Collected data:
________________________

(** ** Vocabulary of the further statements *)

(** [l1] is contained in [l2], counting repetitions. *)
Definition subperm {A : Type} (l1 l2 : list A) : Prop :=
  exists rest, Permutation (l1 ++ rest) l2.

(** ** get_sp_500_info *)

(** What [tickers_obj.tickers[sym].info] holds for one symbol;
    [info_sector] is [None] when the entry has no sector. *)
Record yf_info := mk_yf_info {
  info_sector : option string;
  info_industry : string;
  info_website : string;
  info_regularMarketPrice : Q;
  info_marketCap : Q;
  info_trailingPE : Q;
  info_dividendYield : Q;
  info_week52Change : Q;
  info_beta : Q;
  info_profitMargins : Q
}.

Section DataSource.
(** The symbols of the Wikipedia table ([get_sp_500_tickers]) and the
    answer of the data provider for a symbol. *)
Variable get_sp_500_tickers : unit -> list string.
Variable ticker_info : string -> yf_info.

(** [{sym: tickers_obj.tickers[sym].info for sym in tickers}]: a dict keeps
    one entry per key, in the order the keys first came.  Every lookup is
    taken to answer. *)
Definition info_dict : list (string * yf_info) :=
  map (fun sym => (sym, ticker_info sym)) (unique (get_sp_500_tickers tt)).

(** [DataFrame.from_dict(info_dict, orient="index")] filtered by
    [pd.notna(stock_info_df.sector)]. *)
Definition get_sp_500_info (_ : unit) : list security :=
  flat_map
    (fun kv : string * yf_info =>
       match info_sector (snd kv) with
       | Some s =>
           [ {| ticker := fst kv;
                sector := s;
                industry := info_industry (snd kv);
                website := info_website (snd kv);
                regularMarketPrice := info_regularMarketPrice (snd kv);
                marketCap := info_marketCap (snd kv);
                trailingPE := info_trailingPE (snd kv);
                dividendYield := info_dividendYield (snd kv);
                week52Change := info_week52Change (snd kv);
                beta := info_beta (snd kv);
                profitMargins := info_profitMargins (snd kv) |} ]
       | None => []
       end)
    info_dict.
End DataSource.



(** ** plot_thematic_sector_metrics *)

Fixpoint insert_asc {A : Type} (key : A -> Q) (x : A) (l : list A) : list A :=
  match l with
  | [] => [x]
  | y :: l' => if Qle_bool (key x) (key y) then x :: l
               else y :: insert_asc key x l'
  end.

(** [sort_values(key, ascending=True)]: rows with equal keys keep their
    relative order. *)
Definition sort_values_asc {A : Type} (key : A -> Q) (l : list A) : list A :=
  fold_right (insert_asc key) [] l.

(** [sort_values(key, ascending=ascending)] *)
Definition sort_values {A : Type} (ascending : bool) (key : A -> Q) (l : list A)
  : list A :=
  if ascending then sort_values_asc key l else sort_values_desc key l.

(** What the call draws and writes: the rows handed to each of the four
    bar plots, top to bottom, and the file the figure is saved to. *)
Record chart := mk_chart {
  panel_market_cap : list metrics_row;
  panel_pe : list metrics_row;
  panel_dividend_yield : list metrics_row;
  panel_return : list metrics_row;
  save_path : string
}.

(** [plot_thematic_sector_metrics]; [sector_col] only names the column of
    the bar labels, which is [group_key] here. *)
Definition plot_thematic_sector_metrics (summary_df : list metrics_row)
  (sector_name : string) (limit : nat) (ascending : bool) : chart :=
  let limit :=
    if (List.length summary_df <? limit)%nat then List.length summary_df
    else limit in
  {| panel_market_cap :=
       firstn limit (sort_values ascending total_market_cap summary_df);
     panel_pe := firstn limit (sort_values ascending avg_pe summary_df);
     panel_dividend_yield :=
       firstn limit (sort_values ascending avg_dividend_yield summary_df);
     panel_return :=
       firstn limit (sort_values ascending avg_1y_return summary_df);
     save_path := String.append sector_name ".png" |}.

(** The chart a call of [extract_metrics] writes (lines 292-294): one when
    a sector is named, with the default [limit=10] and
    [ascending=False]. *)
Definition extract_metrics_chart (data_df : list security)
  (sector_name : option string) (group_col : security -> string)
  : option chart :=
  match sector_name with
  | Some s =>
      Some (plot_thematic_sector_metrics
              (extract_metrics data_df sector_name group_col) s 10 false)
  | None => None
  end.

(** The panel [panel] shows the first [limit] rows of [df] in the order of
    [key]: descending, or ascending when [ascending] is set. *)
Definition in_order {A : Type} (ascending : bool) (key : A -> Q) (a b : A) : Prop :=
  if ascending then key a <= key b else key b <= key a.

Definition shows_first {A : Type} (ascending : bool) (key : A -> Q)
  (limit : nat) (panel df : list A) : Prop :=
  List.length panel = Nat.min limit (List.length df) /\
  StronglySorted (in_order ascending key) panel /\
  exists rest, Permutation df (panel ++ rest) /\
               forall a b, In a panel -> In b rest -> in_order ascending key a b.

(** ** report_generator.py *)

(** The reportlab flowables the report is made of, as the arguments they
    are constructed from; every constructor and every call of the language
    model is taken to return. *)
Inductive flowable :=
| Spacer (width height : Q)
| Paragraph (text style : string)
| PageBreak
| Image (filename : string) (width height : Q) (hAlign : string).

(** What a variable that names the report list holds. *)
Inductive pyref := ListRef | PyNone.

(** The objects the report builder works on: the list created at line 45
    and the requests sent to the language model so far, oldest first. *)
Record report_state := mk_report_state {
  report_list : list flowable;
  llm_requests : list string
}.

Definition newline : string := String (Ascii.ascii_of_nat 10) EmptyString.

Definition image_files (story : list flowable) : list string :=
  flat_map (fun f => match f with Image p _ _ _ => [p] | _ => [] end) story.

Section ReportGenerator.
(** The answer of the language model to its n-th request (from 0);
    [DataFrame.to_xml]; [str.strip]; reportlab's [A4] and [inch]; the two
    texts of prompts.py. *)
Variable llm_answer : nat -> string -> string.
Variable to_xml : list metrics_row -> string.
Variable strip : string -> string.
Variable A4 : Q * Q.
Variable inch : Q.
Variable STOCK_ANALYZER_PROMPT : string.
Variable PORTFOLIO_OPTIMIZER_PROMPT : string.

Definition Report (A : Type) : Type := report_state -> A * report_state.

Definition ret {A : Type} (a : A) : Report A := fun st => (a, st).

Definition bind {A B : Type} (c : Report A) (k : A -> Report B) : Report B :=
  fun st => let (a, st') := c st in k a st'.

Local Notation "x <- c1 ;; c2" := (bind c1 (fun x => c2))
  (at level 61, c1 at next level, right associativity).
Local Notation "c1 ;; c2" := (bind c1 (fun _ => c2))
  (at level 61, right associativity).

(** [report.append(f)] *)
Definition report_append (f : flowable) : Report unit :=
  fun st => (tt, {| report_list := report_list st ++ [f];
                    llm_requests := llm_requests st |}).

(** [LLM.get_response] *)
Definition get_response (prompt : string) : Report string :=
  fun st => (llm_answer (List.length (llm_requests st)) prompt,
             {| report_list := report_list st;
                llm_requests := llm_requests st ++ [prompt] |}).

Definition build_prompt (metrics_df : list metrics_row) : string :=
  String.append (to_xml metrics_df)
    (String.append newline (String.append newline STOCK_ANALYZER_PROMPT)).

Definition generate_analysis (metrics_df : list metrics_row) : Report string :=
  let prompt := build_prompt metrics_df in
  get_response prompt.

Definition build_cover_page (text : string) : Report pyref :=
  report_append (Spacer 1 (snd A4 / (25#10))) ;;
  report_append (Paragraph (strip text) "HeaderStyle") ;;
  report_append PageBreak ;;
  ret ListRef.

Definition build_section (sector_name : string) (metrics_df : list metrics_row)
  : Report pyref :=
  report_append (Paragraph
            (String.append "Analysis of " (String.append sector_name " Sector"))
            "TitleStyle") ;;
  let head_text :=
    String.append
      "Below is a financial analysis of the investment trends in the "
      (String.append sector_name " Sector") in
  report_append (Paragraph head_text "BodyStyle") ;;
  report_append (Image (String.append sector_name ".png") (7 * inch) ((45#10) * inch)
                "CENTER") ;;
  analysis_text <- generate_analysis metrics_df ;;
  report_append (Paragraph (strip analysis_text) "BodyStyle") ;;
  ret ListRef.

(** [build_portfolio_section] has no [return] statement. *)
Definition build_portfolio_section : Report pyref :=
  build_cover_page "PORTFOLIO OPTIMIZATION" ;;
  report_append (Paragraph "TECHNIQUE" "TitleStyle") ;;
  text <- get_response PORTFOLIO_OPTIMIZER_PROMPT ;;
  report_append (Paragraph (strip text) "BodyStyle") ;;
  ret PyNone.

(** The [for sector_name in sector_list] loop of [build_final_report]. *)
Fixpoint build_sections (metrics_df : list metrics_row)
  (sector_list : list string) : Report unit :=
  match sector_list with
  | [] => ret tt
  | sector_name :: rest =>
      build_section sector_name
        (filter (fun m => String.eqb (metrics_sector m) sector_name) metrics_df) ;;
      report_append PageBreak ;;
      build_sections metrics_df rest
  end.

________________________

Task details: For this exercise, return every line from the data that holds the string "else".

Written reply:
               else y :: insert_asc key x l'
  if ascending then sort_values_asc key l else sort_values_desc key l.
    else limit in
  if ascending then key a <= key b else key b <= key a.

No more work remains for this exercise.